Those who recover damages from a Jones Act lawsuit may be compensated for lost
wages, lost earning capacity, medical expenses, and disfigurement, as well as pain and
suffering.
A Long History of Protecting Injured Maritime Workers
Admiralty or Maritime Law exists not only to settle disputes between ship owners and
ports. From the earliest days of seafaring, the traditions and laws of the sea have
supported the rights of injured sailors, deckhands, and longshoremen. At Schechter,
Shaffer, and Harris—Maintenance and Cure—we continue this long tradition of fair
treatment for hardworking individuals.
As experienced Jones Act and maritime accident lawyers, Maintenance and Cure has a
long history of advocating for maritime workers and helping their families steer toward a
brighter future. With over 100 years of combined work on behalf of those injured at sea,
there is no question where to turn for support and guidance in challenging times.
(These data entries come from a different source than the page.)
(** ** Scoring configuration ([app.py], lines 31-34) *)

Record Config := {
  MAX_SCORE : float;
  AGREE_SCORE : float;
  DISAGREE_SCORE : float;
  NEITHER_SCORE : float
}.

(** The configuration of the specification's worked example. *)
Definition example_config : Config :=
  {| MAX_SCORE := 4; AGREE_SCORE := 1; DISAGREE_SCORE := 0;
     NEITHER_SCORE := 0.5 |}.

(** ** Request payloads ([schemas.py]) *)

Record EvaluationAnswerCreate := {
  eac_question_id : string;
  eac_answer : string
}.

(** ** The scoring loop ([create_evaluation_with_answers], lines 351-363) *)

Section Scoring.
Context (cfg : Config).

(** One turn of the loop over [evaluation_data.answers]. *)
Definition score_step (evaluation_score : float)
    (answer : EvaluationAnswerCreate) : float :=
  if String.eqb (eac_answer answer) "1" then
    (evaluation_score + AGREE_SCORE cfg)%float
  else if String.eqb (eac_answer answer) "2" then
    (evaluation_score + DISAGREE_SCORE cfg)%float
  else if String.eqb (eac_answer answer) "3" then
    (evaluation_score + NEITHER_SCORE cfg)%float
  else 0%float.

(** The running total after the loop.  It starts as the integer [0];
    adding a float to it, or dividing it by one, first converts it to
    [0.0]. *)
Definition evaluation_score (answers : list EvaluationAnswerCreate) : float :=
  fold_left score_step answers 0%float.

(** [calculated_score = round(evaluation_score / MAX_SCORE, 4)]. *)
Definition calculated_score (answers : list EvaluationAnswerCreate)
    : Result float :=
  q ← PyFloat.truediv (evaluation_score answers) (MAX_SCORE cfg);
  Ok (PyFloat.round4 q).

End Scoring.

(** The three answer codes the loop gives a weight to. *)
Definition valid_code (code : string) : bool :=
  String.eqb code "1" || String.eqb code "2" || String.eqb code "3".

(** The weight of an answer code, as the specification words it. *)
Definition weight (cfg : Config) (code : string) : float :=
  if String.eqb code "1" then AGREE_SCORE cfg
  else if String.eqb code "2" then DISAGREE_SCORE cfg
  else if String.eqb code "3" then NEITHER_SCORE cfg
  else 0%float.

Definition answer_of (code : string) : EvaluationAnswerCreate :=
  {| eac_question_id := "q"; eac_answer := code |}.

(** ** Documents of the store ([models.py])

    A document is the dictionary a model dumps to, so every key of the
    model is present.  [datetime] values are seconds on the UTC clock; the
    store keeps a date to the millisecond and without its timezone, a loss
    that is not represented here, so no property below compares the date
    of a creation response with a date read back. *)

Definition datetime := Z.

(** A category document.  [create_category] dumps [schemas.CategoryCreate],
    which has no [evaluators]; documents that carry the list come from
    outside the API. *)
Record CategoryDoc := {
  cat_name : string;
  cat_description : option string;
  cat_slug : string;
  cat_evaluators : option (list string)
}.

(** A question document: the store's own key [_id] and the fields of
    [models.Question]. *)
Record QuestionDoc := {
  q_oid : string;
  q_id : string;
  q_project_statement : string;
  q_project_description : option string;
  q_evaluator_statement : string;
  q_evaluator_description : option string;
  q_section : string;
  q_order : Z
}.

(** [SubmissionAnswer] and [EvaluationAnswer] dump to the same three keys. *)
Record AnswerDoc := {
  a_id : string;
  a_question_id : string;
  a_answer : string
}.

Record EvaluationDoc := {
  ev_id : string;
  ev_evaluator : string;
  ev_submission_id : string;
  ev_date_completed : option datetime;
  ev_score : option float;
  ev_answers : list AnswerDoc
}.

Record SubmissionDoc := {
  sub_id : string;
  sub_project_id : string;
  sub_project_name : string;
  sub_karma_gap_id : string;
  sub_date_completed : option datetime;
  sub_score : option float;
  sub_answers : list AnswerDoc;
  sub_evaluations : list EvaluationDoc;
  sub_category : CategoryDoc;
  sub_owner : string
}.

(** The four collections ([db.py]). *)
Record Store := {
  categories : list CategoryDoc;
  submissions : list SubmissionDoc;
  questions : list QuestionDoc;
  evaluations : list EvaluationDoc
}.

Definition set_categories (st : Store) (cs : list CategoryDoc) : Store :=
  {| categories := cs; submissions := submissions st;
     questions := questions st; evaluations := evaluations st |}.
Definition set_submissions (st : Store) (ss : list SubmissionDoc) : Store :=
  {| categories := categories st; submissions := ss;
     questions := questions st; evaluations := evaluations st |}.
Definition set_evaluations (st : Store) (es : list EvaluationDoc) : Store :=
  {| categories := categories st; submissions := submissions st;
     questions := questions st; evaluations := es |}.
(** Property X6.  When the configuration has no entry for the selected
    environment, [guaranteeNonNullable] throws inside the [try] block: no
    service is created or registered and no alert is shown, and (as long as
    [assertErrorThrown] and [log.error] return) the error of
    [guaranteeNonNullable] is the one error logged and notified. *)
Theorem missing_environment_is_reported :
  forall (env : Env ActionState Call Thrown) (store : Store) (ui : ModalState)
         s json s1 project s2 info s3 selected,
    env _ (depotServerClient_getProject (query_groupId (query store))
             (query_artifactId (query store))) s = (Normal json, s1) ->
    env _ (ProjectData_fromJson json) s1 = (Normal project, s2) ->
    env _ (graphManager_getQueryInfo (query_id (query store))) s2
      = (Normal info, s3) ->
    guard toUpperCase (isInProgress s3) ui = false ->
    selectedEnvOption toUpperCase ui = Some selected ->
    selectedManagementUrl store selected = None ->
    (forall error st, isNormal (fst (env _ (assertErrorThrown error) st)) = true) ->
    (forall event error st,
        isNormal (fst (env _ (log_error event error) st)) = true) ->
    let tr := trace (run env (registerServiceOf store ui) s) in
    creations tr = []
    /\ registrationRequests tr = []
    /\ shownAlerts tr = []
    /\ loggedErrors tr = [(SERVICE_REGISTRATION_FAILURE, nullableValueError)]
    /\ notifications tr = [nullableValueError].
Proof.
  intros env store ui s json s1 project s2 info s3 selected
         Hproject Hjson Hinfo Hguard Hselected Hurl Hassert Hlog tr. subst tr.
  destruct (run_past_the_guard env store ui s json s1 project s2 info s3
              Hproject Hjson Hinfo Hguard) as [selected' [Hselected' ->]].
  rewrite Hselected in Hselected'. injection Hselected' as <-.
  unfold try_catch_finally, registration, registrationFailed, registrationDone.
  simpl. rewrite Hurl. simpl.
  assert (Hnotify : True) by exact I.
  repeat (answered env);
    first [ returns Hassert Hlog Hnotify | repeat split; reflexivity ].
Qed.

(** ** The handlers of the modal *)

Variable isValidFullPath : string -> bool.
Variable validate_ServicePattern : string -> bool.

Lemma isEmptyString_false :
  forall s, isEmptyString s = false <-> s <> "".
Proof.
  intro s. destruct s; simpl; split; intro H;
    try discriminate; try reflexivity; try (now contradiction H).
Qed.

(** A lookup that succeeds has found the first entry that fits. *)
Lemma find_first :
  forall (f : ServiceRegistrationEnvironmentConfig -> bool) l x,
    find f l = Some x ->
    exists before after,
      l = before ++ x :: after
      /\ f x = true
      /\ forallb (fun y => negb (f y)) before = true.
Proof.
  intros f l. induction l as [| y l IH]; intros x H; simpl in H.
  - discriminate.
  - destruct (f y) eqn:Hy.
    + injection H as <-. exists [], l. repeat split; assumption.
    + destruct (IH x H) as [before [after [-> [Hx Hbefore]]]].
      exists (y :: before), after. repeat split; try assumption.
      simpl. rewrite Hy. assumption.
Qed.

(** Property X7.  Selecting an environment the selector offers (one of
    [envOptions], its value not empty) makes that very option the selected
    one, and its management URL is found: it is the URL of the first entry
    of the configuration with that environment, so that
    [guaranteeNonNullable] does not throw. *)
Theorem offered_environment_has_a_management_url :
  forall (store : Store) (ui : ModalState) (option : SelectOption),
    In option (envOptions toUpperCase store) ->
    value option <> "" ->
    selectedEnvOption toUpperCase (onServerEnvChange (Some option) ui)
    = Some option
    /\ exists before info after,
        TEMPORARY__serviceRegistrationConfig store = before ++ info :: after
        /\ env info = value option
        /\ forallb (fun other => negb (String.eqb (env other) (value option)))
             before = true
        /\ selectedManagementUrl store option = Some (managementUrl info).
Proof.
  intros store ui option Hoffered Hvalue.
  unfold envOptions in Hoffered.
  apply in_map_iff in Hoffered. destruct Hoffered as [entry [<- Hentry]].
  apply filter_In in Hentry. destruct Hentry as [Hin _]. simpl in *.
  split.
  - unfold selectedEnvOption. simpl.
    apply isEmptyString_false in Hvalue. rewrite Hvalue. reflexivity.
  - unfold selectedManagementUrl. simpl.
    destruct (find (fun option => String.eqb (env option) (env entry))
                (TEMPORARY__serviceRegistrationConfig store))
      as [info|] eqn:Hfind.
    + destruct (find_first _ _ _ Hfind)
        as [before [after [Hsplit [Heq Hbefore]]]].
      exists before, info, after. apply String.eqb_eq in Heq.
      repeat split; assumption.
    + exfalso. apply (find_none _ _ Hfind) in Hin.
      rewrite String.eqb_refl in Hin. discriminate.
Qed.

(** When the guard holds in every state, nothing is created, registered or
    activated, whatever the collaborators do. *)
Lemma guarded_action_does_nothing :
  forall (env : Env ActionState Call Thrown) (store : Store) (ui : ModalState) s,
    (forall registrationInProgress,
        guard toUpperCase registrationInProgress ui = true) ->
    let tr := trace (run env (registerServiceOf store ui) s) in
    creations tr = [] /\ registrationRequests tr = [] /\ activations tr = [].
Proof.
  intros env store ui s Hguard tr. subst tr.
  unfold registerService. simpl.
  answer env; [| repeat split].
  answer env; [| repeat split].
  answer env; [| repeat split].
  rewrite Hguard. repeat split.
Qed.

(** Property X8.  After the selection is cleared ([onServerEnvChange(null)])
    or an option with an empty value is chosen, no environment counts as
    selected, and [registerService] creates, registers and activates
    nothing, whatever the collaborators do. *)
Theorem no_selection_no_registration :
  forall (env : Env ActionState Call Thrown) (store : Store) (ui : ModalState)
         (val : option SelectOption) s,
    val = None \/ (exists option, val = Some option /\ value option = "") ->
    let tr := trace (run env (registerServiceOf store
                                (onServerEnvChange val ui)) s) in
    selectedEnvOption toUpperCase (onServerEnvChange val ui) = None
    /\ creations tr = [] /\ registrationRequests tr = [] /\ activations tr = [].
Proof.
  intros env store ui val s Hval tr.
  assert (Hnone : selectedEnvOption toUpperCase (onServerEnvChange val ui)
                  = None).
  { destruct Hval as [-> | [option [-> Hempty]]]; unfold selectedEnvOption; simpl.
    - reflexivity.
    - rewrite Hempty. reflexivity. }
  split; [exact Hnone|].
  apply guarded_action_does_nothing.
  intro busy. apply guard_holds. repeat right. exact Hnone.
Qed.

Lemma handle_keeps_flags :
  forall input ui,
    flagsInSync isValidFullPath validate_ServicePattern ui ->
    flagsInSync isValidFullPath validate_ServicePattern
      (handle isValidFullPath validate_ServicePattern input ui).
Proof.
  intros input ui [Hpath Hpattern].
  destruct input; unfold flagsInSync; simpl; split;
    first [assumption | reflexivity].
Qed.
If you or a family member has been injured working on a vessel or oil rig, contact
Maintenance and Cure today for a free consultation to discuss the facts of your situation.
Your time to file a claim may be limited, so it is best to know your rights under Maritime
Law. We offer a no fee unless you win payment structure and clear guidance on plotting
a course to healing and financial safety.

Definition of terms:
Maritime Law
• A distinct body of law that governs maritime questions and offenses.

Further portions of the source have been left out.